Buzet est la capitale des truffes de l’Istrie en titre aussi bien qu’en fait. La vieille ville sur la colline regarde vers le nord sur la vallée de la rivière Mirna et les forêts qui montent vers les montagnes Čičarija, où le Tuber magnatum pousse en concentration automnale. La ville basse sous la colline est moderne, fonctionnelle, l’endroit où se trouvent la pharmacie et le supermarché et la station-service — mais on monte dans la vieille ville pour ce que Buzet fait le mieux, qui est de faire paraître l’expérience de la truffe vécue plutôt que mise en boîte.

Fin septembre, Buzet accueille la Subotina — le festival de la truffe — un événement de deux jours culminant dans la préparation de pâtes fuži et d’œufs brouillés aux truffes si grands qu’il faut une poêle plus large qu’une table à manger et une foule rassemblée autour. L’œuf record a utilisé environ dix kilos de truffes. J’ai regardé la préparation l’année où j’y étais, debout dans une foule qui comprenait des résidents âgés en beaux manteaux qui regardaient ça se produire depuis des décennies, des adolescents le filmant pour des raisons qui semblaient seulement partiellement ironiques, et un certain nombre d’excursionnistes italiens d’un jour qui avaient traversé la frontière spécifiquement pour ça. Au moment où la première louche d’œufs a touché la poêle et que l’odeur de truffe s’est étendue vers l’extérieur dans un nuage chaud, la foule a émis un son collectif que je ne peux décrire que comme reconnaissant.
Les restaurants de la vieille ville prennent leur travail au sérieux. J’ai mangé deux fois dans un endroit sur la place principale qui préparait des fuži — les pâtes artisanales locales, courtes et torsadées — avec une truffe blanche râpée et du beurre noisette qui arrivait dans un plat en terre cuite, encore bouillonnant du four. Les pâtes étaient légèrement fermes, le beurre était noisetté, la truffe était du genre de quantité qui me rendait conscient d’être dans l’endroit qui produit réellement cet ingrédient plutôt que de l’envoyer ailleurs pour sa consommation. J’ai bu du Teran, le rouge local, qui est rugueux et tannique et était le bon vin pour le poids du plat.
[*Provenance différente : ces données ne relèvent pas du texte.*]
(** The five children of the site are stored and the two the reconciler
    keeps up to date are up to date: the Deployment is in order for
    [deploymentDiffers], the data ConfigMap does not differ from the cached
    aggregate of the pages. *)
Definition settled (web : WebServer) (w : World) : Prop :=
  let name := metav1.Name (WebServer_Meta web) in
  (exists dep, lookup_obj (childName web name) (Deployments (cluster w)) = Some dep
               /\ webserver.deploymentDiffers web dep = Some false)
  /\ is_Some (lookup_obj (childName web (webserver.ConfigCMName name)) (ConfigMaps (cluster w)))
  /\ (exists data,
        lookup_obj (childName web (webserver.DataCMName name)) (ConfigMaps (cluster w))
        = Some data
        /\ webserver.configMapDiffers data
             (default None (Data w !! metav1.nsName (WebServer_Meta web))) = false)
  /\ is_Some (lookup_obj (childName web name) (Services (cluster w)))
  /\ is_Some (lookup_obj (childName web name) (Ingresses (cluster w))).

End vocabulary.
Import vocabulary.

(* ================================================================== *)
(** * Properties *)

(* ------------------------------------------------------------------ *)
(** ** The codecs on known inputs *)

(** SHA-1 of ["abc"], the test vector of FIPS 180. *)
Example SHA1_abc :
  map byte_to_Z (SHA1.Sum (bytes_of_string "abc"))
  = [169; 153; 62; 54; 71; 6; 129; 106; 186; 62; 37; 113; 120; 80; 194; 108;
     156; 208; 216; 157].
Proof. vm_compute. reflexivity. Qed.
(** * Lab Record Generator API: a shallow embedding of [main.py]

    The development follows the source top to bottom: the string helpers the
    handlers rely on (decimal printing, [zfill], [split], [lower],
    [os.path.join]), the pydantic request models, the code generator
    [create_qr_code], the part of python-docx the handlers drive, the two
    POST handlers [upload_logo] and [generate_docx], and then the properties
    of the produced document and of the file system the handlers leave
    behind. *)

From Stdlib Require Import ZArith Ascii.
From stdpp Require Import gmap strings list fin_maps finite.


(* ===================================================================== *)
(** ** Python string primitives                                           *)
(* ===================================================================== *)

Module PyStr.

(** The character of a decimal digit, ["0"] .. ["9"]. *)
Definition digit_char (d : nat) : ascii := Ascii.ascii_of_nat (48 + d).

(** [str(n)] for a non-negative [int]: the decimal numeral without leading
    zeros. The recursion is on the quotient by ten; [fuel] bounds it. *)
Fixpoint str_fuel (fuel n : nat) : string :=
  match fuel with
  | 0 => ""
  | S fuel' =>
      if n <? 10 then String (digit_char n) ""
      else str_fuel fuel' (n / 10) +:+ String (digit_char (n mod 10)) ""
  end.

Definition str (n : nat) : string := str_fuel (S n) n.

Fixpoint zeros (k : nat) : string :=
  match k with 0 => "" | S k' => String "0" (zeros k') end.

(** [s.zfill(width)]: left-pad with ["0"] up to [width]; a leading sign
    stays in front of the padding; a string already that long is returned
    unchanged. *)
Definition zfill (width : nat) (s : string) : string :=
  let fill := width - String.length s in
  match s with
  | String c rest =>
      if bool_decide (c = "+"%char ∨ c = "-"%char)
      then String c (zeros fill +:+ rest)
      else zeros fill +:+ s
  | "" => zeros fill
  end.

(** Reading a decimal numeral back ([int(s)] on a string of digits). *)
Fixpoint int_acc (acc : nat) (s : string) : option nat :=
  match s with
  | "" => Some acc
  | String c rest =>
      match Ascii.is_nat c with
      | Some d => int_acc (10 * acc + d) rest
      | None => None
      end
  end.

Definition int (s : string) : option nat :=
  match s with "" => None | _ => int_acc 0 s end.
Les caves à vin autour de Buzet valent une visite indépendamment de tout festival. Les vins blancs de la vallée du Mirna — la Malvazija en particulier — et les rouges Teran sont encore produits en quantités suffisamment petites pour que la plupart des producteurs s’assoient avec vous et parlent de ce qu’ils font si vous arrivez à une heure raisonnable et exprimez un intérêt sincère. L’huile d’olive du même territoire est tout aussi sérieuse, et le frantoio — le moulin à huile — au-dessus de la vallée près du village de Roč fonctionne pendant la récolte de novembre et est ouvert aux visiteurs.
Quand y aller : De fin septembre à début novembre est la saison des truffes et le moment le plus récompensant — la Subotina fin septembre si vous voulez le festival, ou n’importe quel week-end d’octobre si vous voulez le marché et l’odeur de la forêt sans les foules. Le printemps est magnifique ici : la vallée en contrebas verdit rapidement et la vieille ville est suffisamment tranquille pour entendre ses propres pas sur les pavés.